I would prefer to have less than an inch of sand if that is an option to start with, seems like it would save more room for more rock and stuff.
do any plants have to be live? what about lighting?
This is more of a family tank, but I am in charge and have most say so. but my mom wants some anemone ? my sister wants a clown fish and the anemone that they live in, and my dad wants lots of fish. (not tons but just so he has something to watch. I just want it to look nice happy and healthy. I don't even know if all that together is possible but that is why I came here. lol.
What is a sump? what does it do?
and one more question (for now) when I set up the FW, we just put some cheap fish in it because like i said before, my dad want to see something in it, and does not want an empty tank. I understand that it needs to run for weeks before I can put fish in it, any ideas to help convince my dad that its just gonna have to be empty for a bit???
also I have heard that Platys (mickey mouse) can go from FW to SW? Is this true??? I think it seems odd. but thats what i have.
sorry for the long post and all the dumb questions, but I want to do things right by understanding them. Thanks.
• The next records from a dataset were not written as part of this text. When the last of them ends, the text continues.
(* ===== verification/Scheduling.v ===== *)
(** The small building blocks with which the world's threads share their time
    (src/shared): budgets, resumable filters, staggered passes, rate limits and
    the window of tick lengths.  Clocks are machine words and wrap around. *)

From S2P Require Import Prelude.

(** ** WorkSlice.h *)
Module WorkSlice.
Record WorkSlice := mkSlice { start : Z; duration : Z; limit : Z; used : Z }.
Definition new (nowUs maxAttempts budgetUs : Z) : WorkSlice := mkSlice nowUs budgetUs maxAttempts 0.
Definition Take (nowUs : Z) (s : WorkSlice) : bool * WorkSlice :=
  if (limit s <=? used s) || (negb (used s =? 0) && (duration s <=? u64 (nowUs - start s))) then (false, s)
  else (true, mkSlice (start s) (duration s) (limit s) (u32 (used s + 1))).
Definition Attempts (s : WorkSlice) : Z := used s.
End WorkSlice.

(** ** MapWork.h *)
Record MapWorkStamp := mkStamp { mw_map : Z; mw_instance : Z; mw_generation : Z }.
Definition Matches (s : MapWorkStamp) (newMap newInstance newGeneration : Z) (inWorld : bool) : bool :=
  inWorld && (mw_map s =? newMap) && (mw_instance s =? newInstance) && (mw_generation s =? newGeneration).
Definition IsStaggeredMapWorkDue (pass guid stride : Z) : bool :=
  let stride := Z.max 1 stride in pass mod stride =? guid mod stride.

(** ** IncrementalFilter.h

    The vector is a list; a value that was moved from holds anything, [moved].
    The caller's [permit] is a step on the caller's own state. *)
Module IncrementalFilter.
Record IncrementalFilter := mkFilter { read : nat; write : nat }.
Definition start : IncrementalFilter := mkFilter 0 0.

Section advance.
Context {A P : Type} (moved : A -> A) (remove : A -> bool) (permit : P -> bool * P).

Definition keep (f : IncrementalFilter) (v : A) (values : list A) : list A :=
  if decide (write f = read f) then values else <[read f := moved v]> (<[write f := v]> values).
(** The loop runs once for every value that is left, at most. *)
Fixpoint loop (rounds : nat) (f : IncrementalFilter) (values : list A) (p : P) : bool * IncrementalFilter * list A * P :=
  match rounds, values !! read f with
  | S rounds, Some v =>
      let '(allowed, p) := permit p in
      if negb allowed then (false, f, values, p)
      else if remove v then loop rounds (mkFilter (S (read f)) (write f)) values p
      else loop rounds (mkFilter (S (read f)) (S (write f))) (keep f v values) p
  | _, _ => (true, start, take (write f) values, p)
  end.
Definition Advance (f : IncrementalFilter) (values : list A) (p : P) : bool * IncrementalFilter * list A * P :=
  loop (length values - read f) f values p.
End advance.
End IncrementalFilter.

(** ** BoundedBotThrottle.h: the last time of each key; [begin_key] is where
    the hash map's iteration happens to begin. *)
Definition THROTTLE_KEYS := 65536.
Section throttle.
Context (begin_key : gmap Z Z -> Z).
Definition Allow (key now interval : Z) (force : bool) (times : gmap Z Z) : bool * gmap Z Z :=
  match times !! key with
  | Some last =>
      if negb force && (u32 (now - last) <? interval) then (false, times)
      else (true, <[key := now]> times)
  | None =>
      let times := if decide (THROTTLE_KEYS <= Z.of_nat (size times)) then delete (begin_key times) times else times in
      (true, <[key := now]> times)
  end.
End throttle.

(** ** TickDiffWindow.h *)
Module TickDiffWindow.
Record TickDiffWindow := mkWindow {
  history : list Z; cursor : nat; sum : Z; current : Z; average : Z; maximum : Z }.
Definition empty (Size : nat) : TickDiffWindow := mkWindow (repeat 0 Size) 0 0 0 0 0.
(** [*std::max_element]. *)
Definition max_element (l : list Z) : Z := foldr Z.max 0 l.
Definition Record_ (Size : nat) (diff : Z) (w : TickDiffWindow) : TickDiffWindow :=
  let sum := u64 (sum w - nth (cursor w) (history w) 0) in
  let history := <[cursor w := diff]> (history w) in
  let sum := u64 (sum + diff) in
  mkWindow history ((cursor w + 1) mod Size) sum diff (u32 (sum / Z.of_nat Size)) (max_element history).
End TickDiffWindow.

(** ** BackgroundWorldScheduling.h *)
Inductive Motion := Idle | Random | Other.
Record CreatureState := mkCreature {
  c_continent : bool; c_foreground : bool; c_alive : bool; c_controlled : bool; c_combat : bool; c_events : bool;
  c_auras : bool; c_casting : bool; c_scripted : bool; c_active : bool; c_transport : bool; c_motion : Motion }.

Definition BackgroundStride (averageMs : Z) (hasPlayers : bool) (maxSkip : Z) : Z :=
  if averageMs <=? 100 then 1
  else
    let stride := u64 (averageMs + 9) / 10 in
    let stride := if hasPlayers then stride else u64 (stride * 3) in
    u32 (Z.min (Z.max 1 maxSkip) stride).

Definition protected (c : CreatureState) : bool :=
  negb (c_continent c) || c_foreground c || negb (c_alive c) || c_controlled c || c_combat c || c_events c ||
  c_auras c || c_casting c || c_scripted c || c_active c || c_transport c.
Definition CreatureInterval (c : CreatureState) (guid : Z) : Z :=
  if protected c then 0
  else
    let mixed := u32 (guid * 2654435761) in
    let mixed := Z.lxor mixed (Z.shiftr mixed 16) in
    match c_motion c with
    | Idle => 500 + mixed mod 501
    | Random => 250 + mixed mod 251
    | Other => 0
    end.

(** [{due, logicalDiff}]. *)
Definition DecideUpdate (elapsed mapDiff interval : Z) : bool * Z :=
  if interval =? 0 then (true, mapDiff)
  else if negb (elapsed =? 0) && (elapsed <? interval) then (false, 0)
  else (true, Z.min 1000 (if elapsed =? 0 then mapDiff else elapsed)).

(** ** BoundedBotTrace.h *)
Module BotTrace.
Record Slot := mkSlot {
  guid : Z; lastSeen : Z; second : Z; count : Z; lastPeriodic : Z; lastAction : Z; hasPeriodic : bool; hasAction : bool }.
Definition no_slot : Slot := mkSlot 0 0 0 0 0 0 false false.
Record Trace := mkTrace { slots : list Slot; started : bool; finished : bool; start : Z; emitted : Z; suppressed : Z }.
Definition new : Trace := mkTrace (repeat no_slot 12) false false 0 0 0.

Definition is_available (now : Z) (s : Slot) : bool := (guid s =? 0) || (30000 <=? u32 (now - lastSeen s)).
(** The search stops at the guid's own slot; up to there, or else at all, the
    first available one is remembered. *)
Definition selected (g : Z) (l : list Slot) : option (nat * Slot) := list_find (fun s => guid s = g) l.
Definition available (now : Z) (l : list Slot) : option (nat * Slot) := list_find (fun s => is_available now s = true) l.

Definition suppress (t : Trace) : Trace := mkTrace (slots t) (started t) (finished t) (start t) (emitted t) (u64 (suppressed t + 1)).
Definition put (n : nat) (s : Slot) (t : Trace) : Trace :=
  mkTrace (<[n := s]> (slots t)) (started t) (finished t) (start t) (emitted t) (suppressed t).
(** The slot at [n], found or new, is charged. *)
Definition charge (now : Z) (periodic action : bool) (n : nat) (s : Slot) (t : Trace) : bool * Trace :=
  let t := if started t then t else mkTrace (slots t) true (finished t) now (emitted t) (suppressed t) in
  let sec := now / 1000 in
  let s := mkSlot (guid s) now sec (if second s =? sec then count s else 0) (lastPeriodic s) (lastAction s) (hasPeriodic s) (hasAction s) in
  if periodic && hasPeriodic s && (u32 (now - lastPeriodic s) <? 5000) then (false, put n s t)
  else if negb periodic && ((7 <=? count s) || (action && hasAction s && (u32 (now - lastAction s) <? 5000)))
  then (false, suppress (put n s t))
  else
    let s := mkSlot (guid s) (lastSeen s) (second s) (u32 (count s + 1)) (if periodic then now else lastPeriodic s)
               (if action then now else lastAction s) (periodic || hasPeriodic s) (action || hasAction s) in
    let t := put n s t in
    (true, mkTrace (slots t) (started t) (finished t) (start t) (u32 (emitted t + 1)) (suppressed t)).

Definition Take (now g : Z) (allowNew periodic action : bool) (t : Trace) : bool * Trace :=
  if finished t || (g =? 0) then (false, t)
  else if (started t && (600000 <=? u32 (now - start t))) || (8000 <=? emitted t)
  then (false, mkTrace (slots t) (started t) true (start t) (emitted t) (suppressed t))
  else
    match selected g (slots t) with
    | Some (n, s) => charge now periodic action n s t
    | None =>
        if negb allowNew then (false, t)
        else match available now (slots t) with
             | None => (false, suppress t)
             | Some (n, _) =>
                 charge now periodic action n (mkSlot g 0 0 0 0 0 false false)
                   (put n (mkSlot g 0 0 0 0 0 false false) t)
             end
    end.
End BotTrace.
(* ===== verification/Indexes.v ===== *)
(** The lookup structures of src/shared that the map workers read: sets of
    viewers, trainers, areas and locations.  A locked section is one step. *)

From S2P Require Import Prelude.

(** ** MovementViewerSet.h: a sorted vector *)
Module MovementViewerSet.
(** [std::lower_bound]: the first place that is not below the guid. *)
Definition lower_bound (g : Z) (l : list Z) : nat := from_option fst (length l) (list_find (fun x => g <= x) l).
Definition Add (g : Z) (l : list Z) : list Z :=
  let it := lower_bound g l in
  if decide (l !! it = Some g) then l else take it l ++ g :: drop it l.
Definition Remove (g : Z) (l : list Z) : list Z :=
  let it := lower_bound g l in
  if decide (l !! it = Some g) then delete it l else l.
Definition Snapshot (l : list Z) : list Z := l.
Definition Clear (l : list Z) : list Z := [].
End MovementViewerSet.

(** ** BotTrainerIndex.h *)
Module BotTrainerIndex.
Record BotTrainerIndex := mkIndex { common_ : gset Z; classes_ : gmap Z (gset Z) }.
Definition empty : BotTrainerIndex := mkIndex ∅ ∅.
Definition Update (entry trainerClass : Z) (allClasses eligible : bool) (x : BotTrainerIndex) : BotTrainerIndex :=
  let common := common_ x ∖ {[entry]} in
  let classes := (.∖ {[entry]}) <$> classes_ x in
  if negb eligible then mkIndex common classes
  else if allClasses then mkIndex ({[entry]} ∪ common) classes
  else mkIndex common (<[trainerClass := {[entry]} ∪ default ∅ (classes !! trainerClass)]> classes).
Definition Snapshot (playerClass : Z) (x : BotTrainerIndex) : list Z :=
  selems (common_ x ∪ default ∅ (classes_ x !! playerClass)).
End BotTrainerIndex.

(** ** AreaLookupIndex.h *)
Module AreaLookupIndex.
Record AreaLookupIndex := mkAreas { exact : gmap Z Z; fallback : gmap Z Z; mapFlags : gmap Z Z }.
Definition empty : AreaLookupIndex := mkAreas ∅ ∅ ∅.
Definition exact_key (map flag : Z) : Z := Z.lor (Z.shiftl map 32) flag.
(** [emplace]: the first entry of a key stays. *)
Definition emplace (k v : Z) (m : gmap Z Z) : gmap Z Z := match m !! k with Some _ => m | None => <[k := v]> m end.
Definition Add (id flag map : Z) (zone : bool) (x : AreaLookupIndex) : AreaLookupIndex :=
  let x := if flag =? 0 then x
           else mkAreas (emplace (exact_key map flag) id (exact x)) (<[flag := id]> (fallback x)) (mapFlags x) in
  if zone && negb (map =? 0) && negb (map =? 1) then mkAreas (exact x) (fallback x) (emplace map flag (mapFlags x)) else x.
Definition Find (flag map : Z) (x : AreaLookupIndex) : Z :=
  match exact x !! exact_key map flag with
  | Some id => id
  | None => default 0 (fallback x !! flag)
  end.
Definition MapFlag (map : Z) (x : AreaLookupIndex) : Z := default 0 (mapFlags x !! map).
End AreaLookupIndex.

(** ** StaticLocationIndex.h

    A [float] is its 32-bit pattern: not finite when the exponent is all ones,
    equal to zero when nothing but the sign is set. *)
Module StaticLocationIndex.
Definition isfinite (f : Z) : bool := negb (Z.land (Z.shiftr f 23) 255 =? 255).
Definition canonical (f : Z) : Z := if (f =? 0) || (f =? 2 ^ 31) then 0 else f.
Definition MakeKey (map x y z : Z) : option (Z * Z * Z * Z) :=
  if isfinite x && isfinite y && isfinite z then Some (map, canonical x, canonical y, canonical z) else None.

Section entries.
Context {Value : Type}.
Definition Find (map x y z : Z) (entries : gmap (Z * Z * Z * Z) Value) : option Value :=
  key ← MakeKey map x y z; entries !! key.
Definition Insert (map x y z : Z) (value : Value) (entries : gmap (Z * Z * Z * Z) Value) : bool * gmap (Z * Z * Z * Z) Value :=
  match MakeKey map x y z with
  | None => (false, entries)
  | Some key => match entries !! key with
                | Some _ => (false, entries)
                | None => (true, <[key := value]> entries)
                end
  end.
End entries.
End StaticLocationIndex.

(** ** WeightedPermutation.h

    [clock w u] is [-log(u) / w], or infinity for a weight that is not positive
    and finite; clocks are compared by [lt].  [draws] are the numbers the
    generator yields, two for each item. *)
Module WeightedPermutation.
Section permutation.
Context {D W U C : Type} (clock : W -> U -> C) (lt : C -> C -> bool) (equal : C -> C -> bool) (lt_tie : U -> U -> bool).
Record Entry := mkEntry { value : D; weight : W; e_clock : C; tie : U }.
Definition before (a b : Entry) : bool := lt (e_clock a) (e_clock b) || (equal (e_clock a) (e_clock b) && lt_tie (tie a) (tie b)).
Fixpoint entries (items : list D) (weights : list W) (draws : nat -> U) (n : nat) : list Entry :=
  match items, weights with
  | d :: items, w :: weights => mkEntry d w (clock w (draws n)) (draws (S n)) :: entries items weights draws (S (S n))
  | _, _ => []
  end.
(** [std::sort]: some order in which nothing comes before its predecessor. *)
Definition not_after (a b : Entry) : Prop := before b a = false.
#[export] Instance not_after_dec a b : Decision (not_after a b).
Proof. unfold not_after. apply _. Defined.
Definition permute (items : list D) (weights : list W) (draws : nat -> U) : list D * list W :=
  let l := merge_sort not_after (entries items weights draws 0) in
  ((value <$> l) ++ drop (length l) items, (weight <$> l) ++ drop (length l) weights).
End permutation.
End WeightedPermutation.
Alright, read this: Understanding Sumps. That will give you a good head start as to the nature and nurture of the sump.
A protein skimmer uses foam fractionation to seperate Dissolved Organic Compounds (DOC's) from the water column. The idea is that by injecting air into a volume of water, and letting that air/water combo build up to a foam, the positively charged ions of DOC's are attracted to the bubbles. This foam then rises above the neck of the skimmer and produces the skimmate, or collection of the DOC's.
An inch of sand will be fine, as long as you keep no more than that (unless its over 4").
In saltwater most people generally do not keep plants (unless we are talking mangroves or macroalgaes, but those are a discussion for another day), but we do keep corals. Corals are actually animals, (according to scientific research that is above my level of classifying plants and animals) and require different maintanence than plants. Corals actually have tiny plant-like symbiotes that provide them some of their food called zooanthelle. The zooanthelle is the reason that we are concerned with lighting when one is keeping a reeftank.
For now, you will be breaking down the FW tank and starting over with a SW tank. They are set-up and run different, and trying to convert a FW to SW could be disastrous in the long run. Unfortunately, the tank will have to sit for a few weeks while it matures, in order for it to go through the appropriate stages of maturity.
Anenomes are sensitive SW animals and need special care and lighting. I am sure that in a year or so you will begin to have the discipline to care for such a sensitive animal. As of right now, I would be more concerned with the basics of getting a SW tank started...
Can you post a pic of the tank?
Normally I try to avoid repetitive answers. However, given that you are totally new to fishkeeping, I think it will benefit you to hear multiple versions of the same answer, and perhaps help increase your understanding. You have several experienced hobbyists helping you on this, so you should learn quickly. I'm curious, you say you live at home. Can I ask how old you are?
You have my word, if you are patient and follow the advice we give you here, this tank will be a great success. This is our passion and what we are good at. I personally have almost 20 years experience with saltwater tanks. From you we need great patience. In the end everyone will get what they want out of this tank, but it will take time and patience. ..
I am really taken to your tank. I think this will be a great family project and something you can all be proud of. My only request is that you trust us here and don't do anything without discussing it first with us. For the most part, your local pet shop (LFS) is not a good source of information.